Prosecutors claimed that 19-year-old Zachary Woodham, who used the online handle “Colonel Root”, chose the Punkyhosting webhosting firm to be his victim entirely at random, redirecting church webpages to pornographic content.
Ultimately the attacks, which took place between April and May 2009, put the Punkyhosting company out of business. Woodham then sent a taunting email to Punkyhosting gloating about his attack.
Following an investigation by the Metropolitan Police Service’s Police Central e-Crime Unit (PCeU), authorities raided Woodham’s Brighton home, seizing computer equipment. They also arrested Woodham’s 18-year-old accomplice Louis Tobenhouse.
Police found evidence that the pair had stolen thousands of credit card details, and had targeted online gambling firms.
Woodham used some of the stolen cards details to pay for access to a number of premium rate chat lines which he owned, effectively laundering the money which he then paid into his own bank account.
In addition, the pair are said to have posted tutorials on the underground GhostMarket website that explained how to commit fraud and how to hack into company websites.
According to a police press release, Tobenhouse said “I will never get a job in IT now” when he was arrested.
Passing sentence, Judge Jeremy Donne at Southwark Crown Court said the crimes were so serious that if Woodham had been over 21 years old, he could have expected a three-year prison sentence.

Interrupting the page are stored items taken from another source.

Lemma sampleFace_far_edge_witness :
  (forall s t : R,
     1 <= s -> 1 <= t ->
     s * IZR (width (test_image 20)) < 2147483648 ->
     t * IZR (height (test_image 20)) < 2147483648 ->
     sampleFace (FM := exact) test_cubemap FACE_NEG_X s t =
       readTexel test_cubemap FACE_NEG_X
         (width (test_image 20) - 1) (height (test_image 20) - 1)) /\
  ((width (test_image 20) <= 2 ^ 24)%Z -> (height (test_image 20) <= 2 ^ 24)%Z ->
   sampleFace (FM := binary32) test_cubemap FACE_NEG_X (of_int 1) (of_int 1) =
     readTexel test_cubemap FACE_NEG_X
       (width (test_image 20) - 1) (height (test_image 20) - 1)).
Proof.
  apply (sampleFace_far_edge test_cubemap FACE_NEG_X (test_image 20)).
  - reflexivity.
  - unfold positive_dim, INT_MAX. simpl. lia.
  - unfold positive_dim, INT_MAX. simpl. lia.
Defined.

End UnitSquare.

(** ** The outline of the disc in single precision *)

Module Silhouette.

Import Exact ExactFacts.
Import Binary32 Binary32Real Binary32Rounding Binary32Program.
Import ExactMapping UnitSquare.

(** A pixel centre is never on the inscribed circle: the two sides of
    the equation differ modulo 4. *)
Lemma centre_off_circle (n x y : Z) :
  (2 * x + 1 - n) * (2 * x + 1 - n) + (2 * y + 1 - n) * (2 * y + 1 - n) <> n * n.
Proof.
  destruct (Z.Even_or_Odd n) as [[m ->] | [m ->]]; intros H; ring_simplify in H; lia.
Qed.

Local Open Scope R_scope.

(** The exact value of [s - s*s + t - t*t] at a pixel centre keeps a
    distance of [1 / (4 N^2)] from [1/4]. *)
Lemma centre_margin (n x y : Z) :
  (1 <= n <= 512)%Z ->
  let s := unlerp (FM := exact) x n in
  let t := unlerp (FM := exact) y n in
  let d := ((2 * x + 1 - n) * (2 * x + 1 - n) + (2 * y + 1 - n) * (2 * y + 1 - n))%Z in
  ((n * n < d)%Z -> s - s * s + t - t * t <= / 4 - / 1048576) /\
  ((d < n * n)%Z -> / 4 + / 1048576 <= s - s * s + t - t * t).
Proof.
  intros Hn s t d.
  pose proof (paraboloid_squares s t) as Hq.
  pose proof (unlerp_centred x n ltac:(lia)) as Hs.
  pose proof (unlerp_centred y n ltac:(lia)) as Ht.
  fold s in Hs. fold t in Ht. rewrite Hs, Ht in Hq.
  assert (Hn1 : 1 <= IZR n) by (apply (IZR_le 1 n); lia).
  assert (Hn2 : IZR n <= 512) by (apply (IZR_le n 512); lia).
  set (N2 := IZR n * IZR n).
  assert (HN2 : 1 <= N2 <= 262144) by (unfold N2; nra).
  assert (Hinv : / 262144 <= / N2) by (apply Rinv_le_contravar; lra).
  assert (Hone : N2 * / N2 = 1) by (apply Rinv_r; lra).
  assert (E : IZR (2 * x + 1 - n) / (2 * IZR n) * (IZR (2 * x + 1 - n) / (2 * IZR n)) +
              IZR (2 * y + 1 - n) / (2 * IZR n) * (IZR (2 * y + 1 - n) / (2 * IZR n)) =
              IZR d * / N2 / 4).
  { unfold d, N2. rewrite plus_IZR, !mult_IZR. field. lra. }
  rewrite E in Hq. rewrite Hq.
  split; intros Hd.
  - assert (Hd1 : (n * n + 1 <= d)%Z) by lia.
    apply IZR_le in Hd1. rewrite plus_IZR, mult_IZR in Hd1. fold N2 in Hd1.
    assert (1 + / N2 <= IZR d * / N2) by nra.
    lra.
  - assert (Hd1 : (d <= n * n - 1)%Z) by lia.
    apply IZR_le in Hd1. rewrite minus_IZR, mult_IZR in Hd1. fold N2 in Hd1.
    assert (IZR d * / N2 <= 1 - / N2) by nra.
    lra.
Qed.

(** The error of the four inner roundings of [s - s*s + t - t*t]. *)
Lemma chain_error (s t q : R) :
  0 <= s < 1 -> 0 <= t < 1 ->
  paraboloid_chain s t q ->
  exists pre, rounded pre q /\
    Rabs (pre - (s - s * s + t - t * t)) <= 18 / 33554432.
Proof.
  intros Hs Ht (ss & a & b & tt & Hss & Ha & Hb & Htt & Hq & Hss01 & Htt01).
  exists (b - tt). split; [exact Hq | ].
  assert (Hs2 : 0 <= s * s < 1) by nra.
  assert (Ht2 : 0 <= t * t < 1) by nra.
  pose proof (rounded_error_below_1 _ _ Hss ltac:(rewrite Rabs_pos_eq; lra)) as Ess.
  pose proof (rounded_error_below_1 _ _ Htt ltac:(rewrite Rabs_pos_eq; lra)) as Ett.
  pose proof (rounded_error_unit _ _ Ha ltac:(split_Rabs; lra)) as Ea.
  pose proof (rounded_abs_le _ _ 1 Ha format_1 ltac:(split_Rabs; lra)) as Ba.
  pose proof (rounded_error_unit _ _ Hb ltac:(split_Rabs; lra)) as Eb.
  split_Rabs; lra.
Qed.
Lemma step_invariant s e s' : I s -> step env s e = Some s' -> I s'.
Proof.
  intros H Hs.
  destruct e as [cx cz | dt | tid | rid ok | rid | rid buf | rid |];
    cbn [step] in Hs.
  - injection Hs as <-. unfold ensureChunksAround. cbn zeta.
    apply I_stagger, I_stagger, H.
  - destruct (0 <=? dt); [| discriminate]. injection Hs as <-. auto.
  - destruct (find_timer tid s) as [t |]; [| discriminate].
    destruct (_ && _); [| discriminate]. injection Hs as <-.
    apply I_run_callback, I_clearTimeout, H.
  - destruct (find_request rid s) as [r |]; [| discriminate].
    destruct (r_phase r); [| discriminate]. injection Hs as <-.
    apply I_resume_fetch, I_drop_request, H.
  - destruct (find_request rid s) as [r |]; [| discriminate].
    destruct (r_phase r); [| discriminate]. injection Hs as <-.
    apply I_attempt_failed, I_drop_request, H.
  - destruct (find_request rid s) as [r |]; [| discriminate].
    destruct (r_phase r); [discriminate |]. injection Hs as <-.
    apply I_resume_body, I_drop_request, H.
  - destruct (find_request rid s) as [r |]; [| discriminate].
    destruct (r_phase r); [discriminate |]. injection Hs as <-.
    apply I_attempt_failed, I_drop_request, H.
  - injection Hs as <-. apply I_cleanup, H.
Qed.

Lemma run_invariant es : forall s s',
  I s -> run env s es = Some s' -> I s'.
Proof.
  induction es as [| e es IH]; intros s s' H Hr; cbn [run] in Hr.
  - injection Hr as <-. exact H.
  - destruct (step env s e) as [s1 |] eqn:Hs; [| discriminate].
    exact (IH s1 s' (step_invariant s e s1 H Hs) Hr).
Qed.
End Invariant.

(** ** Priorities and the load window *)

Section PriorityFacts.
Local Open Scope R_scope.



End PriorityFacts.

Section SortFacts.


Lemma insert_by_priority_perm c l :
  Permutation (insert_by_priority c l) (c :: l).
Proof.
  induction l as [| y l IH]; cbn [insert_by_priority]; [reflexivity |].
  destruct (priority_ltb _ _); [| reflexivity].
  rewrite IH. apply perm_swap.
Qed.

Lemma sort_by_priority_perm l : Permutation (sort_by_priority l) l.
Proof.
  induction l as [| c l IH]; cbn [sort_by_priority foldr]; [reflexivity |].
  rewrite insert_by_priority_perm. by constructor.
Qed.



End SortFacts.

Section WindowFacts.
Variables (cx cz : Z) (s : State).






End WindowFacts.

(** ** [ensureChunksAround] *)

Section EnsureFacts.
Variables (cx cz : Z) (s : State).

Lemma ensureChunksAround_timers :
  timers (ensureChunksAround cx cz s) = timers s ++ load_timers cx cz s ++ prune_timers cx cz s.
Proof.
  unfold ensureChunksAround. cbn zeta.
  set (cb := fun c => CbLoad (c_x c) (c_z c) (c_priority c)).
  destruct (stagger_frame cb 50 (chunksToLoad cx cz s) 0 s)
    as (H1 & _ & _ & _ & _ & _ & H7 & _).
  destruct (stagger_timers cb 50 (chunksToLoad cx cz s) 0 s) as [Ht Hn].
  cbn zeta in *.
  set (s1 := stagger cb 50 0 (chunksToLoad cx cz s) s) in *.
  destruct (stagger_timers CbPrune 10 (chunksToRemove cx cz s1) 0 s1) as [Gt _].
  cbn zeta in Gt. rewrite Gt, Ht, Hn, H7, <- app_assoc.
  unfold chunksToRemove. rewrite H1. reflexivity.
Qed.

Lemma ensureChunksAround_frame :
  let s' := ensureChunksAround cx cz s in
  loaded s' = loaded s /\ inflight s' = inflight s /\
  disposed s' = disposed s /\ chunkLoadQueue s' = chunkLoadQueue s /\
  worldGroup s' = worldGroup s /\ requests s' = requests s /\
  now s' = now s /\ randoms s' = randoms s /\ effects s' = effects s.
Proof.
  unfold ensureChunksAround. cbn zeta.
  match goal with |- context [stagger CbPrune 10 0 ?l ?s1] =>
    destruct (stagger_frame CbPrune 10 l 0 s1)
      as (G1 & G2 & G3 & G4 & G5 & G6 & G7 & G8 & G9) end.
  cbn zeta in *. rewrite G1, G2, G3, G4, G5, G6, G7, G8, G9.
  apply (stagger_frame (fun c => CbLoad (c_x c) (c_z c) (c_priority c))).
Qed.


End EnsureFacts.

Section PruneFacts.
Variable env : Externals.

End PruneFacts.

Section WindowNoDup.
Variables (cx cz : Z) (s : State).



End WindowNoDup.






Section SizeCheck.
Variable env : Externals.

Lemma checked_build_other e : is_build e = false -> checked_build env e.
Proof. destruct e; try discriminate; intros _; exact Logic.I. Qed.

Lemma builds_checked es s :
  run env init es = Some s -> List.Forall (checked_build env) (effects s).
Proof.
  apply (run_invariant env (fun s => List.Forall (checked_build env) (effects s)));
    try (intros; assumption).
  - intros e s0 He H. cbn [emit effects].
    apply List.Forall_app. split; [exact H |].
    constructor; [apply checked_build_other, He | constructor].
  - intros key cx cz grid s0 Hlen H. unfold publish. fields.
    apply List.Forall_app. split; [exact H |].
    constructor; [exact Hlen | constructor].
  - intros key cx cz n s0 H. unfold publish. fields.
    apply List.Forall_app. split; [exact H |].
    constructor; [exists n; reflexivity | constructor].
  - constructor.
Qed.

Lemma resume_body_wrong_size r buf s :
  buf = [] \/ Z.of_nat (length buf) <> CHUNK env * CHUNK env * CHUNK env ->
  resume_body env r buf s = attempt_failed env r s.
Proof.
  intros H. unfold resume_body. cbn zeta.
  destruct (Z.of_nat (length buf) =? 0) eqn:E0; [reflexivity |].
  destruct H as [-> | H]; [discriminate E0 |].
  apply Z.eqb_neq in H. rewrite H. reflexivity.
Qed.
(** * Founder Math Lab: the scoring and simulation engine

    A shallow embedding of the engine of [src/App.jsx]: [computeScore]
    (derived metrics, the 24-month cash simulation, the rule catalog and
    the aggregate score) and [checkModuleComplete].

    JavaScript numbers are IEEE 754 binary64 values, so every number that
    the engine computes with is a primitive [float] and its arithmetic is
    the rounded arithmetic of the machine.  The quantities that only ever
    hold small integers (the running score, the loop counter [m],
    [runwayMonths], a non-null [breakevenMonth] and the module number of
    a flag) are kept in [Z]; integers of that size are exact in binary64.
    The display strings of a flag ([msg], [detail], [fix]) are formatting
    only and are left out of the [Flag] record. *)

From Stdlib Require Import ZArith List String Bool Lia Floats.
From Stdlib Require Uint63.
Import ListNotations.

(** ** JavaScript number helpers *)

Module Js.

(** [x >= y] and [x > y] on numbers: false as soon as one side is NaN. *)
Definition geb (x y : float) : bool := (y <=? x)%float.
Definition gtb (x y : float) : bool := (y <? x)%float.

(** An integer loop counter read as a number. *)
Definition of_int (z : Z) : float := of_uint63 (Uint63.of_Z z).

(** [Math.max(x, y)]: NaN if either is NaN, and [+0] wins over [-0]. *)
Definition Math_max (x y : float) : float :=
  if is_nan x || is_nan y then nan
  else if (x <? y)%float then y
  else if (y <? x)%float then x
  else if is_zero x then PrimFloat.add x y
  else x.
(* ===== verification/_CoqProject ===== *)
-Q . S2P
Prelude.v
PyStr.v
Encoding.v
Digest.v
Json.v
JsonText.v
JsonRound.v
PyTime.v
Url.v
Ip.v
Config.v
Db.v
Effects.v
Crypto.v
Keys.v
Reencrypt.v
Engine.v
Pathglob.v
Web.v
Events.v
Passwords.v
Sessions.v
Decision.v
RateLimit.v
PublicGate.v
Gateway.v
Check.v
Dpop.v
Pkce.v
Tokens.v
Grants.v
TokenEndpoint.v
SecondFactor.v
Flows.v
Pages.v
Authorize.v
ResourceServer.v
Login.v
LoginSafety.v
WebAuthn.v
WebAuthnLogin.v
WebAuthnSafety.v
LoginHistory.v
AdminDeps.v
GatewayLogin.v
Cascade.v
Users.v
UsersSafety.v
Routes.v
Schemas.v
IsoTime.v
Access.v
Resources.v
ResourcesSafety.v
Viewers.v
Portal.v
PortalSafety.v
SealedToken.v
Guac.v
Rtsp.v
StreamUrl.v
GrantSafety.v
TunnelSafety.v
UiLogs.v
Shipping.v
Bridge.v
BridgeSafety.v
Cli.v
CliSafety.v
Logs.v
LogFiles.v
LogTail.v
LogSetup.v
Ddns.v
Apps.v
Schema.v
Migrations.v
(* ===== verification/Json.v ===== *)
(** * Json: the values a JSONB column or a [dict[str, Any]] holds

    A value keeps the order of an object's keys, as a Python [dict] does. *)

From S2P Require Import Prelude PyStr.
Local Open Scope Z_scope.

(** A float is given by a decimal text that denotes it. *)
Inductive json : Type :=
| JNull
| JBool (b : bool)
| JInt (n : Z)
| JFloat (text : string)
| JStr (s : string)
| JArr (l : list json)
| JObj (fields : list (string * json)).

(** The mantissa has no digit but zeros (a literal small enough to underflow is not
    counted as zero). *)
Definition float_zero (text : string) : bool :=
  all_chars (fun c => bool_decide (c = "0"%char) || bool_decide (c = "."%char)
                      || bool_decide (c = "-"%char)) (before "e" (lower text)).

(** Python's truth value of an object. *)
Definition truthy (j : json) : bool :=
  match j with
  | JNull => false
  | JBool b => b
  | JInt n => negb (n =? 0)
  | JFloat t => negb (float_zero t)
  | JStr s => negb (bool_decide (s = ""))
  | JArr l => negb (bool_decide (List.length l = 0%nat))
  | JObj fs => negb (bool_decide (List.length fs = 0%nat))
  end.

(** [d.get(k)] on an association list in insertion order. *)
Fixpoint assoc {A} (k : string) (fs : list (string * A)) : option A :=
  match fs with
  | [] => None
  | (k', v) :: fs' => if bool_decide (k = k') then Some v else assoc k fs'
  end.

(** [d[k] = v]: in place when the key is present, at the end when it is new. *)
Fixpoint assoc_set {A} (k : string) (v : A) (fs : list (string * A)) : list (string * A) :=
  match fs with
  | [] => [(k, v)]
  | (k', v') :: fs' =>
      if bool_decide (k = k') then (k, v) :: fs' else (k', v') :: assoc_set k v fs'
  end.

(** [d.update(e)]. *)
Definition assoc_update {A} (d e : list (string * A)) : list (string * A) :=
  foldl (fun acc kv => assoc_set kv.1 kv.2 acc) d e.

(** [isinstance(j, str)] and its value. *)
Definition as_str (j : json) : option string :=
  match j with JStr s => Some s | _ => None end.
Definition as_obj (j : json) : option (list (string * json)) :=
  match j with JObj fs => Some fs | _ => None end.
(** [isinstance(j, int)]: a [bool] is an [int]. *)
Definition as_int (j : json) : option Z :=
  match j with
  | JInt n => Some n
  | JBool b => Some (if b then 1 else 0)
  | _ => None
  end.

(** [j == s] for a string [s]. *)
Definition is_str (s : string) (j : json) : bool :=
  match j with JStr t => bool_decide (t = s) | _ => false end.

Lemma assoc_set_get {A} k (v : A) fs : assoc k (assoc_set k v fs) = Some v.
Proof.
  induction fs as [|[k' v'] fs IH]; simpl.
  - by rewrite bool_decide_eq_true_2.
  - case_bool_decide; simpl; [by rewrite bool_decide_eq_true_2|].
    by rewrite bool_decide_eq_false_2.
Qed.

Lemma assoc_set_get_ne {A} k k' (v : A) fs :
  k <> k' -> assoc k (assoc_set k' v fs) = assoc k fs.
Proof.
  intros Hne. induction fs as [|[k2 v2] fs IH]; simpl.
  - by rewrite bool_decide_eq_false_2.
  - case_bool_decide; simplify_eq; simpl.
    + by rewrite !bool_decide_eq_false_2.
    + case_bool_decide; [done|apply IH].
Qed.
(* ===== verification/Db.v ===== *)
(** * Db: db/models.py and db/engine.py, the tables and the unit of work

    A row is a [Record] of the columns of its class without the primary key,
    which is the key of the table.  A UUID is its integer, a timestamp its
    microseconds, [INET] an address in canonical text, [CITEXT] a text compared
    through [citext_eq].  A check on the values of a [Text] column is stated by
    the class as a constraint and not repeated in the type. *)

From S2P Require Import Prelude PyStr Json Config.
Local Open Scope Z_scope.

(** [CITEXT] equality. *)
Definition citext_eq (a b : string) : bool := bool_decide (lower a = lower b).

(** ** Core control-plane tables *)

Record User := mkUser {
  u_external_id : string;
  u_email : string;
  u_display_name : string;
  u_status : string;
  u_auth_tier : string;
  u_password_hash : string;
  u_is_protected : bool;
  u_created_at : Z;
  u_updated_at : Z;
}.

Record Role := mkRole {
  ro_name : string;
  ro_description : option string;
}.

Record Resource := mkResource {
  r_name : string;
  r_protocol : string;
  r_public_host : option string;
  r_host : string;
  r_ports : list Z;
  r_path_prefix : option string;
  r_description : option string;
  r_enabled : bool;
  r_public_access : bool;
  r_public_paths : option (list string);
  r_public_password_hash : option string;
  r_public_password_set_at : option Z;
}.

Record ResourceConnection := mkResourceConnection {
  rc_resource_id : Z;
  rc_protocol : string;
  rc_hostname : string;
  rc_port : Z;
  rc_params_json : list (string * json);
  rc_secret_ciphertext : option string;
  rc_key_id : option string;
  rc_secret_keys : list string;
  rc_created_at : Z;
  rc_updated_at : Z;
}.

Record GuacGrant := mkGuacGrant {
  gg_user_id : Z;
  gg_resource_id : Z;
  gg_connection_id : Z;
  gg_source_ip : string;
  gg_issued_at : Z;
  gg_expires_at : Z;
  gg_consumed_at : option Z;
}.

Record RtspGrant := mkRtspGrant {
  rg_user_id : Z;
  rg_resource_id : Z;
  rg_connection_id : Z;
  rg_source_ip : string;
  rg_issued_at : Z;
  rg_expires_at : Z;
  rg_consumed_at : option Z;
}.

Record Policy := mkPolicy {
  p_role_id : Z;
  p_resource_id : Z;
  p_allowed_ports : option (list Z);
  p_allowed_paths : option (list string);
  p_action : string;
  p_conditions_json : list (string * json);
  p_enabled : bool;
  p_created_at : Z;
}.

Record DownloadRequest := mkDownloadRequest {
  dr_user_id : Z;
  dr_magnet : string;
  dr_target : string;
  dr_status : string;
  dr_created_at : Z;
  dr_reviewed_by : option Z;
  dr_reviewed_at : option Z;
  dr_submitted_at : option Z;
  dr_error : option string;
}.
(* ===== verification/Crypto.v ===== *)
(** * Crypto: core/crypto.py and core/secrets.py

    The master keys, their parsing and pinning at start-up, and the envelope
    encryption under them.  AES-GCM is an operation of the environment ([Aead]);
    its law is that decryption under the same key, nonce and associated data
    gives the plaintext back. *)

From S2P Require Import Prelude PyStr Encoding Digest Json PyTime Config Db Effects.
Local Open Scope Z_scope.

Class Aead := {
  aes_gcm_encrypt : forall (key nonce plaintext aad : string), string;
  aes_gcm_decrypt : forall (key nonce ct aad : string), option string;
}.

Class AeadLaws `{Aead} := {
  aes_gcm_round : forall key nonce p aad,
    aes_gcm_decrypt key nonce (aes_gcm_encrypt key nonce p aad) aad = Some p;
}.

Definition NONCE_BYTES : nat := 12.
Definition MASTER_KEY_BYTES : Z := 32.

(** ** core/secrets.py *)

Definition master_key_fingerprint (key : string) : string := String.substring 0 16 (sha256_hex key).

Record SecretsBackend := mkBackend {
  b_keys : gmap string string;
  b_current : string;
}.

Definition current_key_id (b : SecretsBackend) : string := b_current b.
Definition get_master_key (b : SecretsBackend) (key_id : string) : result string :=
  match b_keys b !! key_id with
  | Some key => Ok key
  | None => Raise (KeyError key_id)
  end.
Definition current_fingerprint (b : SecretsBackend) : result string :=
  match b_keys b !! b_current b with
  | Some key => Ok (master_key_fingerprint key)
  | None => Raise (KeyError (b_current b))
  end.

(** A line of the key file that is neither blank nor a comment, as its key id and
    its encoded key ([line.partition(":")]). *)
Definition significant (raw : string) : bool :=
  let line := strip raw in negb (bool_decide (line = "") || startswith line "#").
Definition key_line (raw : string) : string * string :=
  match partition ":" (strip raw) with
  | Some (key_id, b64) => (key_id, b64)
  | None => (strip raw, "")
  end.

Fixpoint parse_lines (lines : list string) (keys : gmap string string) (current : option string)
  : result (gmap string string * option string) :=
  match lines with
  | [] => Ok (keys, current)
  | raw :: rest =>
      if negb (significant raw) then parse_lines rest keys current
      else
        let '(key_id, b64) := key_line raw in
        match b64decode b64 with
        | None => Raise (ValueError "base64")
        | Some key =>
            if negb (Z.of_nat (String.length key) =? MASTER_KEY_BYTES)
            then Raise (ValueError ("master key " +:+ key_id +:+ " is not 32 bytes"))
            else parse_lines rest (<[key_id := key]> keys) (Some key_id)
        end
  end.

Definition parse_master_keys (text : string) : result (gmap string string * string) :=
  match parse_lines (splitlines text) ∅ None with
  | Raise x => Raise x
  | Ok (_, None) => Raise (ValueError "no master keys found")
  | Ok (keys, Some current) => Ok (keys, current)
  end.

Definition TpmSecretsBackend (unsealed : string) : result SecretsBackend :=
  match parse_master_keys unsealed with
  | Raise x => Raise x
  | Ok (keys, current) => Ok (mkBackend keys current)
  end.

(** What running [tpm2_unseal] gives. *)
Inductive ProcessResult : Type :=
| FileNotFound
| CalledProcessError (stderr : string)
| Completed (stdout : string).

Definition tpm_unseal (run : list string -> ProcessResult) (s : Settings) : result string :=
  let blob := tpm_sealed_blob s in
  let pcrs := "pcr:" +:+ tpm_pcrs s in
  if bool_decide (blob = "")
  then Raise (RuntimeError
    "HYPROXY_TPM_SEALED_BLOB is empty; set it to the persistent handle of the TPM-sealed master key (e.g. 0x81010001)")
  else
    match run ["tpm2_unseal"; "-c"; blob; "-p"; pcrs] with
    | FileNotFound => Raise (RuntimeError
        "tpm2_unseal not found; install tpm2-tools in the runtime environment")
    | CalledProcessError stderr => Raise (RuntimeError
        ("tpm2_unseal failed for handle " +:+ blob +:+ " under " +:+ pcrs
         +:+ " (PCR state drift after a firmware/kernel update requires resealing; see docs/TPM_STEPS.md): "
         +:+ strip stderr))
    | Completed stdout =>
        if bool_decide (strip stdout = "")
        then Raise (RuntimeError "tpm2_unseal returned an empty payload")
        else Ok stdout
    end.

Definition verify_fingerprint (b : SecretsBackend) (expected_fp : string) : result unit :=
  if bool_decide (expected_fp = "") then Ok tt
  else match current_fingerprint b with
       | Raise x => Raise x
       | Ok actual_fp =>
           if negb (bool_decide (actual_fp = expected_fp))
           then Raise (RuntimeError
             ("master key fingerprint mismatch: the unsealed master key (" +:+ actual_fp
              +:+ ") is not the one this deployment is pinned to (HYPROXY_MASTER_KEY_FP="
              +:+ expected_fp
              +:+ "). The TPM blob was resealed or replaced without re-wrapping the database, so stored ciphertext cannot be decrypted. Restore the original key from the FIPS backup and reseal, or re-wrap to the new key; see docs/TPM_STEPS.md."))
           else Ok tt
       end.

Definition get_secrets_backend (run : list string -> ProcessResult) (s : Settings)
  : result SecretsBackend :=
  match tpm_unseal run s with
  | Raise x => Raise x
  | Ok text =>
      match TpmSecretsBackend text with
      | Raise x => Raise x
      | Ok b =>
          match verify_fingerprint b (master_key_fp s) with
          | Raise x => Raise x
          | Ok _ => Ok b
          end
      end
  end.

(** ** core/crypto.py *)

Definition encrypt_blob `{Aead} (b : SecretsBackend) (plaintext aad : string)
  : M (string * string) :=
  let key_id := current_key_id b in
  let! nonce := token_bytes NONCE_BYTES in
  let! key := lift (get_master_key b key_id) in
  ret (key_id, nonce +:+ aes_gcm_encrypt key nonce plaintext aad).

Definition drop_str (n : nat) (s : string) : string := String.substring n (String.length s - n) s.

Definition decrypt_blob `{Aead} (b : SecretsBackend) (key_id blob aad : string) : result string :=
  let nonce := String.substring 0 NONCE_BYTES blob in
  let ct := drop_str NONCE_BYTES blob in
  match get_master_key b key_id with
  | Raise x => Raise x
  | Ok key =>
      match aes_gcm_decrypt key nonce ct aad with
      | Some p => Ok p
      | None => Raise InvalidTag
      end
  end.

(** [new_token]: 32 random bytes in the URL-safe alphabet. *)
Definition new_token : M string := token_urlsafe 32.

(** ** Lemmas *)

Lemma substring_full s : String.substring 0 (String.length s) s = s.
Proof. induction s; simpl; congruence. Qed.

Lemma substring_app_l a b : String.substring 0 (String.length a) (a +:+ b) = a.
Proof.
  induction a as [|c a IH]; [by destruct b|]. rewrite app_cons. simpl. by rewrite IH.
Qed.

Lemma drop_str_app a b : drop_str (String.length a) (a +:+ b) = b.
Proof.
  unfold drop_str. rewrite str_length_app.
  replace (String.length a + String.length b - String.length a)%nat with (String.length b) by lia.
  induction a as [|c a IH]; [rewrite app_empty_l; apply substring_full|].
  by rewrite app_cons.
Qed.

Section Envelope.
Context `{Aead}.

Lemma encrypt_blob_spec b p aad e s kid blob s' :
  encrypt_blob b p aad e s = (Ok (kid, blob), s') ->
  kid = b_current b /\ db s' = db s /\ tick s' = S (tick s) /\
  exists key nonce, b_keys b !! kid = Some key /\ String.length nonce = NONCE_BYTES /\
    blob = nonce +:+ aes_gcm_encrypt key nonce p aad.
Proof.
  unfold encrypt_blob, token_bytes. intros Hm. minv Hm.
  unfold lift, get_master_key, current_key_id in *. destruct (b_keys b !! b_current b) eqn:E; simplify_eq.
  split_and!; [done..|]. eexists _, _. split_and!; [done| |done]. apply bytes_of_length.
Qed.

Lemma encrypt_blob_runs b p aad e s :
  is_Some (b_keys b !! b_current b) ->
  exists kid blob s', encrypt_blob b p aad e s = (Ok (kid, blob), s').
Proof.
  intros [key Hk]. unfold encrypt_blob, token_bytes, bind, draw, ret, lift, get_master_key,
    current_key_id. rewrite Hk. eauto.
Qed.

Lemma steps_encrypt_blob R `{!PreOrder R} b p aad : steps R (encrypt_blob b p aad).
Proof. unfold encrypt_blob. steps_auto. Qed.

Lemma decrypt_encrypt `{!AeadLaws} b p aad e s kid blob s' :
  encrypt_blob b p aad e s = (Ok (kid, blob), s') -> decrypt_blob b kid blob aad = Ok p.
Proof.
  intros (_ & _ & _ & key & nonce & Hk & Hl & ->)%encrypt_blob_spec.
  unfold decrypt_blob, get_master_key. rewrite Hk, <- Hl, substring_app_l, drop_str_app.
  by rewrite aes_gcm_round.
Qed.
End Envelope.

However, the defendants’ youth, their plans for further education, and the fact that they had entered guilty pleas, played to their favour.
Tobenhouse was sentenced to 400 hours of unpaid community work, and Woodham, who is now studying law at Sussex University, received a suspended prison sentence of 18 months imprisonment and a 360 hour spell of community service.
Woodham and Tobenhouse clearly had computing skills, but they chose to abuse them causing distress and financial loss for their innocent victims. The PCeU should be applauded for investigating this case, and bringing the culprits to justice.
And other youngsters considering a career in cybercrime should think carefully about just what might happen to them if they are caught by the computer cops.